Figures 13-20 from Nozaki et al. 2019*. Light microscopy of female strain of Volvox zeikusii Nozaki. Abbreviations: c, cytoplasmic bridges; d, daughter spheroid or developing embryo; e, egg; i, individual sheath; p, pyrenoid; s, stigma.
Figs 13–19. Asexual spheroids. Fig. 13. Optical section of spheroid. Scale bar = 50 μm. Fig. 14. Optical section of spheroid stained with methylene blue. Scale bar = 50 μm. Fig. 15. Front view of somatic cells showing cytoplasmic bridges. Scale bar = 20 μm. Fig. 16. Front view of somatic cells showing individual sheaths of the gelatinous matrix stained with methylene blue. Scale bar = 20 μm. Fig. 17. Lateral optical section of somatic cells positioned in anterior region of spheroid.
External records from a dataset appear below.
Definition writeJSON (status : Z) (v : payload) : Response payload := mkResponse status "application/json" v "".
Definition http_Error (text : payload) (status : Z) : Response payload := mkResponse status "text/plain; charset=utf-8" text "".
Definition error_json (status : Z) (text : string) : Response payload := writeJSON status (PErrorText text).
Definition bad_request : string -> Response payload := error_json 400.

(** ** Errors *)

Fixpoint panicked (e : svc_error) : bool :=
  match e with EPanic => true | EWrap _ e => panicked e | _ => false end.

(** [errors.Is(err, sql.ErrNoRows)] *)
Fixpoint is_no_rows (e : svc_error) : bool :=
  match e with ENoRows => true | EWrap _ e => is_no_rows e | _ => false end.

(** [errors.As(err, &MaintenanceError{})] *)
Fixpoint as_maintenance (e : svc_error) : option string :=
  match e with EOp (MaintenanceError text) => Some text | EWrap _ e => as_maintenance e | _ => None end.

Definition writeMaintenanceError (e : svc_error) : option (Response payload) :=
  text ← as_maintenance e;
  let trimmed := TrimSpace text in
  Some (error_json 503 (if str_eqb trimmed "" then "maintenance mode enabled"
                        else "maintenance mode enabled: " +:+ trimmed)).

(** The answers to an error the handlers share: a status for every error, with [sql.ErrNoRows]
    apart, and each of them behind [writeMaintenanceError]. *)
Definition refuse (status : Z) (e : svc_error) : Response payload := writeJSON status (PError e).
Definition refuse_or_404 (e : svc_error) : Response payload := refuse (if is_no_rows e then 404 else 400) e.
Definition or_maintenance (answer : svc_error -> Response payload) (e : svc_error) : Response payload :=
  default (answer e) (writeMaintenanceError e).

(** [errors.Is(err, ErrInvalidMaintenanceInput)] *)
Definition invalid_input (e : svc_error) : bool :=
  match e with
  | EOp (OpError (Sprintf f args)) => HasPrefix f "%w" && bool_decide (head args = Some "invalid maintenance input")
  | _ => false
  end.

(** ** What the API is made of *)

(** [API.hc]: nil, the service itself, or another checker. *)
Inductive HealthChecker (W : Type) := NilChecker | ServiceChecker | OtherChecker (Health : W -> option string).
Arguments NilChecker {W}. Arguments ServiceChecker {W}. Arguments OtherChecker {W}.

Inductive routed := NotRouted (resp : Response payload) | Routed (index : nat) (params : list (string * string)).

Record API (W : Type) := mkAPI {
  (** [a.svc] is not nil *)
  api_svc : bool;
  api_hc : HealthChecker W;
  (** [DB().PingContext] *)
  api_Ping : W -> option string;
  (** [version.Metadata().Build] *)
  api_Build : string * string * string;
  api_Metrics : Request -> W -> Response payload;
  (** [logging.Files()], the files of the log directory, and [http.ServeContent] *)
  api_Files : option FileManager;
  (** [unicode.IsLetter] or [unicode.IsDigit] *)
  api_letters : rune -> bool;
  api_open : string -> opened;
  api_stat : string -> result string Z;
  ServeContent : Request -> string -> Z -> list ascii * option string -> Response payload;
  (** [time.Now] as the annotation of a restart has it, and the identifier of a request without one *)
  api_Now : W -> string;
  api_NewString : W -> string;
  (** the order in which a [range] visits a map *)
  api_range : gmap string string -> list (string * string);
  (** [LOWER] and [LIKE] *)
  api_lower : string -> string;
  api_like : string -> string -> bool;
  (** the router: methods and patterns, the request, and the route with its parameters *)
  chi_Route : list (string * string) -> string -> string -> routed;
  (** the answer of [chimw.Recoverer] *)
  chi_Recovered : Response payload;
}.
Arguments api_svc {W}. Arguments api_hc {W}. Arguments api_Ping {W}. Arguments api_Build {W}. Arguments api_Metrics {W}.
Arguments api_Files {W}. Arguments api_letters {W}. Arguments api_open {W}. Arguments api_stat {W}. Arguments ServeContent {W}. Arguments api_Now {W}.
Arguments api_NewString {W}. Arguments api_range {W}. Arguments api_lower {W}. Arguments api_like {W}.
Arguments chi_Route {W}. Arguments chi_Recovered {W}.

Section Api.
Context {Q K C R CS : Type} `{plat : Platform Q K C R CS} `{pg : Postgres} `{rem : Remote K} `{git : GitHost K}.
Context `{apl : AppPlatform Q K C CS} `{sp : StatusPlatform K C CS} `{eng : TemplateEngine K} `{jwt : JWT}.
Local Abbreviation W := (World K C R).
Local Abbreviation svc := (io W svc_error).
Context `{ops : AppOpsAPI W C}.
Context (cfg : Config) (encKey : bytes) (ensureOperatorFn : option (string -> string -> svc unit)) (a : API W).

(** What a handler does with the world: a response, or a panic. *)
Definition action : Type := W -> option (Response payload) * W.
Definition endpoint : Type := list (string * string) -> Request -> action.

Definition URLParam (ps : list (string * string)) (k : string) : string := get_first ps k.
Definition respond (resp : Response payload) : action := fun w => (Some resp, w).

(** [result, err := m; if err != nil { return err(err) }; return ok(result)] *)
Definition run {A} (m : svc A) (ok : A -> Response payload) (err : svc_error -> Response payload) : action := fun w =>
  match m w with
  | (Ok x, w) => (Some (ok x), w)
  | (Err e, w) => (if panicked e then None else Some (err e), w)
  end.

(** [serviceOrError] *)
Definition serviceOrError (k : action) : action :=
  if api_svc a then k else respond (error_json 500 "service unavailable").

(** [json.NewDecoder(r.Body).Decode(&req)], refused with [invalid json] *)
Definition decoding {A} (d : option A) (k : A -> action) : action :=
  match d with None => respond (bad_request "invalid json") | Some req => k req end.

Definition ok_status (text : string) {A} (_ : A) : Response payload := writeJSON 200 (PState text).

(** ** router.go *)

Definition healthz : endpoint := fun ps r => respond (writeJSON 200 (PState "ok")).

Definition isNilHealthChecker (h : HealthChecker W) : bool :=
  match h with NilChecker => true | ServiceChecker => negb (api_svc a) | OtherChecker _ => false end.

Definition Health (h : HealthChecker W) (w : W) : option string :=
  match h with OtherChecker f => f w | _ => api_Ping a w end.

Definition readyz : endpoint := fun ps r w =>
  let checker := if isNilHealthChecker (api_hc a) then ServiceChecker else api_hc a in
  if isNilHealthChecker checker then respond (writeJSON 503 (PNotReady "service unavailable")) w
  else match Health checker w with
  | Some err => respond (writeJSON 503 (PNotReady err)) w
  | None => respond (writeJSON 200 (PState "ready")) w
  end.

Definition version : endpoint := fun ps r =>
  let '(v, commit, date) := api_Build a in respond (writeJSON 200 (PVersion v commit date)).

Definition metrics : endpoint := fun ps r w => respond (api_Metrics a r w) w.

Definition maxEventsIngestBody : nat := 2 ^ 20.

Definition ingestProjectEvents : endpoint := fun ps r =>
  serviceOrError (
    let clusterID := TrimSpace (query r "clusterId") in
    match decode_events (decode_limited maxEventsIngestBody (rq_Body r)) with
    | None => respond (writeJSON 400 PDecodeError)
    | Some events => fun w =>
        let '(summary, err, w) := IngestProjectEvents (event_cfg cfg) "" clusterID events w in
        match err with
        | Some ErrEventBridgeDisabled => respond (writeJSON 202 (PIngested summary)) w
        | Some _ => respond (error_json 500 "ingest failed") w
        | None => respond (writeJSON 202 (PIngested summary)) w
        end
    end).

Definition createCluster : endpoint := fun ps r =>
  serviceOrError (decoding (Decode decode_createCluster (rq_Body r)) (fun req =>
    match DecodeKubeconfig (ccr_Kubeconfig req) (ccr_KubeconfigB64 req) with
    | Err e => respond (or_maintenance (refuse 400) (EText e))
    | Ok kubeconfig =>
        run (RegisterCluster cfg encKey ensureOperatorFn (mkRegisterInput (TrimSpace (ccr_Name req)) kubeconfig (ccr_Meta req)))
          (fun c => writeJSON 201 (PCluster c)) (refuse 400)
    end)).

Definition listClusters : endpoint := fun ps r =>
  serviceOrError (run (db ListClusters) (fun l => writeJSON 200 (PClusters l)) (refuse 500)).

Definition getCluster : endpoint := fun ps r =>
  serviceOrError (run (db (GetCluster (URLParam ps "id"))) (fun c => writeJSON 200 (PClusterView c))
    (fun e => if is_no_rows e then error_json 404 "not found" else refuse 500 e)).

Definition updateCluster : endpoint := fun ps r =>
  serviceOrError (decoding (Decode updateClusterReq (rq_Body r)) (fun meta =>
    run (Clusters.UpdateClusterMetadata cfg (URLParam ps "id") meta) (fun c => writeJSON 200 (PClusterView c))
      (or_maintenance refuse_or_404))).

Definition clustersHealth : endpoint := fun ps r =>
  serviceOrError (run (CheckAllClusters encKey) (fun l => writeJSON 200 (PHealths l)) (refuse 500)).

Definition clusterHealth : endpoint := fun ps r =>
  serviceOrError (run (CheckCluster encKey (URLParam ps "id")) (fun h => writeJSON 200 (PHealth h)) (refuse 500)).

(** A positive [limit] of the query, at most 100, or 20. *)
Definition status_limit (r : Request) : Z :=
  match Atoi (TrimSpace (query r "limit")) with
  | Some v => if (0 <? v)%Z then Z.min v 100 else 20
  | None => 20
  end.

Definition clusterStatus : endpoint := fun ps r =>
  serviceOrError (run (db (ListClusterStatus (URLParam ps "id") (status_limit r))) (fun l => writeJSON 200 (PStatuses l)) (refuse 500)).

Definition listUsers : endpoint := fun ps r =>
  serviceOrError (run (db (ListUsers 100 0)) (fun l => writeJSON 200 (PUsers l)) (refuse 500)).

Definition getUser : endpoint := fun ps r =>
  serviceOrError (run (db (GetUser (URLParam ps "id"))) (fun u => writeJSON 200 (PUser u)) (fun _ => error_json 404 "not found")).

(** ** users_bootstrap.go and kubeconfigs_lifecycle.go *)

Definition bootstrapUser : endpoint := fun ps r =>
  serviceOrError (decoding (Decode userBootstrapReq (rq_Body r)) (fun inp =>
    run (BootstrapUser cfg encKey inp) (fun o => writeJSON 201 (PBootstrap o)) (refuse 400))).

Definition deleteUser : endpoint := fun ps r =>
  serviceOrError (run (DeleteUser encKey (URLParam ps "id")) (ok_status "deleted") (refuse 400)).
Scale bar = 20 μm. Fig. 18. Surface view of somatic cells positioned in anterior region of spheroid. Scale bar = 20 μm. Fig. 19. Surface view of newly formed daughter spheroid. Scale bar = 50 μm. Fig. 20. Sexual female spheroid. Scale bar = 200 μm.

Hisayoshi Nozaki and colleagues have discovered a new species of VolvoxVolvox zeikusii. Or more accurately, they have discovered new strains of an old species and decided that some of the old strains with that name are something else.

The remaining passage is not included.